—¿Señor Draco? ¡Qué afortunada coincidencia! Permítame que me presente. Soy Adolfo Morel Kurtz.
—Sé quién es usted —le respondió heladamente Draco—. Raramente olvido a alguien que ha intentado matarme un par de veces.
Petisú sonrió e hizo un gesto de disculpa.
—Compréndalo, señor Draco, no es nada personal. Usted es un profesional y lo entiende. Mi mera presencia aquí, esperándolo, es una muestra de buena voluntad.
—¿Qué busca?
—No, yo no busco nada, más bien vengo a ofrecerle. A ofrecerle un trato justo. Mi patrón quiere que olviden las diferencias y lleguen a un acuerdo. Está dispuesto a ser generoso.
—¿Cómo de generoso?
—Tanto que ya no tendrá que preocuparse de oler braguetas en una agencia de detectives de Londres. Lo hará rico para el resto de sus días.
—Suena muy atractivo, pero seguramente querrá algo a cambio.
—Eso tendrá que discutirlo con él. Yo soy meramente un correo.
—Está bien. Dígame dónde está.
—Está consagrando una nueva capilla en el colegio de las misioneras irlandesas, ya sabe usted, buena política ahora que se avecinan tantos cambios en el Vaticano, pero le ha reservado habitación en el Nile Hilton. Su eminencia desea que sea su invitado mientras permanezca en Egipto. Si acepta, yo mismo lo llevaré al hotel. Tengo el coche ahí fuera.
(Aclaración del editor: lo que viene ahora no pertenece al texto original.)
(** The outcome of a pass. *)
Definition passed (now : Z) (s : LinkControl) (l : list Z) (r : option (Z * NetEvent * bool)) (s' : LinkControl) : Prop :=
  match r with
  | None => s' = s <| lc_have_packets := lc_have_packets s || existsb (nonempty s) l |> /\ Forall (fun i => sendable now s i = false) l
  | Some (i, ev, throttled) => exists l1 l2 b rest, l = l1 ++ i :: l2 /\ Forall (fun i => sendable now s i = false) l1 /\
      sendable now s i = true /\ output_queues s !! Z.to_nat i = Some b /\ queue b = ev :: rest /\
      throttled = bool_decide (is_Some (congestion_state s !! target ev)) /\
      s' = s <| lc_have_packets := true |> <| output_queues := <[Z.to_nat i := b <| queue := rest |>]> (output_queues s) |>
  end.

Lemma wf_have s : lc_wf s -> lc_wf (s <| lc_have_packets := true |>).
Proof. intros []. by split. Qed.

Lemma find_vn_runs now l : forall s block,
  lc_wf s -> (forall i, i ∈ l -> 0 <= i < used_vns s) -> runs (find_vn now l block) s (fun r s' => passed now s l r.1 s').
Proof.
  induction l as [|i l IH]; intros s block Hwf Hin; cbn [find_vn].
  - lc_walk. split; [|done]. cbn. rewrite orb_false_r. by destruct s.
  - assert (0 <= i < used_vns s) as Hi by (apply Hin; by left).
    destruct (at_index_in_range (output_queues s) i) as [b Hb]; [done|]. apply at_index_Ok in Hb as Hb'. destruct Hb' as [_ Hb'].
    lc_walk. destruct (queue b) as [|ev rest] eqn:Eq.
    { eapply runs_mono; [apply (IH s block Hwf)|]. { intros j Hj. apply Hin. by right. }
      intros [[[[j e] th]|] blk] s' H; cbn in H |- *.
      - destruct H as (l1 & l2 & b2 & rest2 & -> & Hl1 & H). exists (i :: l1), l2, b2, rest2. split; [done|]. split; [|done].
        constructor; [|done]. unfold sendable. by rewrite Hb', Eq.
      - destruct H as [-> H]. split.
        + assert (nonempty s i = false) as -> by (unfold nonempty; by rewrite Hb', Eq). done.
        + constructor; [|done]. unfold sendable. by rewrite Hb', Eq. }
    lc_walk. set (s1 := s <| lc_have_packets := true |>). pose proof (wf_have s Hwf) as Hwf1. fold s1 in Hwf1.
    pose proof (lw_bundles _ Hwf _ _ Hb') as [Hvn _ _ _]. assert (at_index (router_credits s) (b_vn b) = Ok (router_credits s !!! Z.to_nat (b_vn b))) as Hc.
    { apply at_index_Ok. split; [lia|]. apply list_lookup_lookup_total_lt. pose proof (lw_credits _ Hwf). lia. }
    eapply runs_getsR; [exact Hc|]. lc_walk.
    assert (sendable now s i = false -> forall blk, runs (find_vn now l blk) s1 (fun r s' => passed now s (i :: l) r.1 s')) as Hskip.
    { intros Hno blk. eapply runs_mono; [apply (IH s1 blk Hwf1)|]. { intros j Hj. apply Hin. by right. }
      intros [[[[j e] th]|] blk'] s' H; cbn in H |- *.
      - destruct H as (l1 & l2 & b2 & rest2 & -> & Hl1 & H). exists (i :: l1), l2, b2, rest2. split; [done|]. split; [by constructor|done].
      - destruct H as [-> H]. split; [|by constructor]. assert (nonempty s i = true) as -> by (unfold nonempty; by rewrite Hb', Eq).
        cbn. by rewrite orb_true_r. }
    unfold sendable in Hskip at 1. rewrite Hb', Eq in Hskip.
    assert (sendable now s i = (flits ev <=? router_credits s !!! Z.to_nat (b_vn b)) &&
      match congestion_state s !! target ev with Some c => throttle_time c <=? now | None => true end) as Hs by (unfold sendable; by rewrite Hb', Eq).
    destruct (Z.ltb_spec (router_credits s !!! Z.to_nat (b_vn b)) (flits ev)) as [Hlt|Hge].
    { apply Hskip. by rewrite (proj2 (Z.leb_gt _ _)). }
    rewrite (proj2 (Z.leb_le _ _)) in Hs, Hskip by done. cbn [andb] in Hs, Hskip. lc_walk. change (congestion_state s1) with (congestion_state s).
    assert (forall th blk, th = bool_decide (is_Some (congestion_state s !! target ev)) -> sendable now s i = true ->
      runs (getsR (fun s0 => set_index (output_queues s0) i (b <| queue := rest |>)) ≫= fun l0 =>
        modify (fun s0 => s0 <| output_queues := l0 |>) ≫= fun _ => mret (Some (i, ev, th), blk)) s1 (fun (r : option (Z * NetEvent * bool) * Z) s' => passed now s (i :: l) r.1 s')) as Htake.
    { intros th blk Hth Hyes. apply runs_bind. eapply runs_getsR; [apply set_index_in_range; exact Hi|]. lc_walk.
      exists [], l, b, rest. split_and!; done. }
    destruct (congestion_state s !! target ev) as [c|]; [destruct (Z.ltb_spec now (throttle_time c)) as [Hth|Hth]|].
    + apply Hskip. by apply Z.leb_gt.
    + apply Htake; [by rewrite bool_decide_true by eauto|]. rewrite Hs. by apply Z.leb_le.
    + apply Htake; [by rewrite bool_decide_false by (by intros [])|done].
Qed.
Draco dudó un momento, considerando la posibilidad de que se tratara de una trampa. No, probablemente querían negociar hasta conseguir las piedras templarias. La trampa vendría después.
—Está bien. Vamos allá.
Salieron al desolado aparcamiento del aeropuerto. El coche de Petisú era un Mercedes verde oliva último modelo que olía a ambientador caro con notas de desinfectante.
—Quizá le interese saber que su buen amigo el doctor Hartling murió ayer.
—De muerte natural, supongo —comentó Draco, sin mirar al chileno.
—¡Los británicos siempre de broma, cómo los admiro! —comentó el chileno—. Pues no, esta vez se equivoca. No murió de muerte natural. Al parecer se suicidó colgándose de un gancho en el aparcamiento de los laboratorios. Una lamentable pérdida.
—Ya me imagino que usted lo ayudaría a decidirse.
Petisú se limitó a sonreír.
El camino hacia el hotel, en la Corrniche Nil, plaza Tahrir, discurría a lo largo de un muro infinito por encima del cual asomaban las copas de árboles variados.
—El cementerio de El Khalifa —explicó Petisú amablemente—. El mayor cementerio del mundo. Toda esa gente que sale y entra por las puertas vive ahí. Son los guardianes de las tumbas y sus familias, en total más de doscientas mil personas.
Pararon a repostar en una gasolinera y Petisú aprovechó para telefonear. A su regreso dijo:
—Acabo de hablar con monseñor. La entrevista será mañana a las doce en punto, en la suite Verdi, en la novena planta del hotel.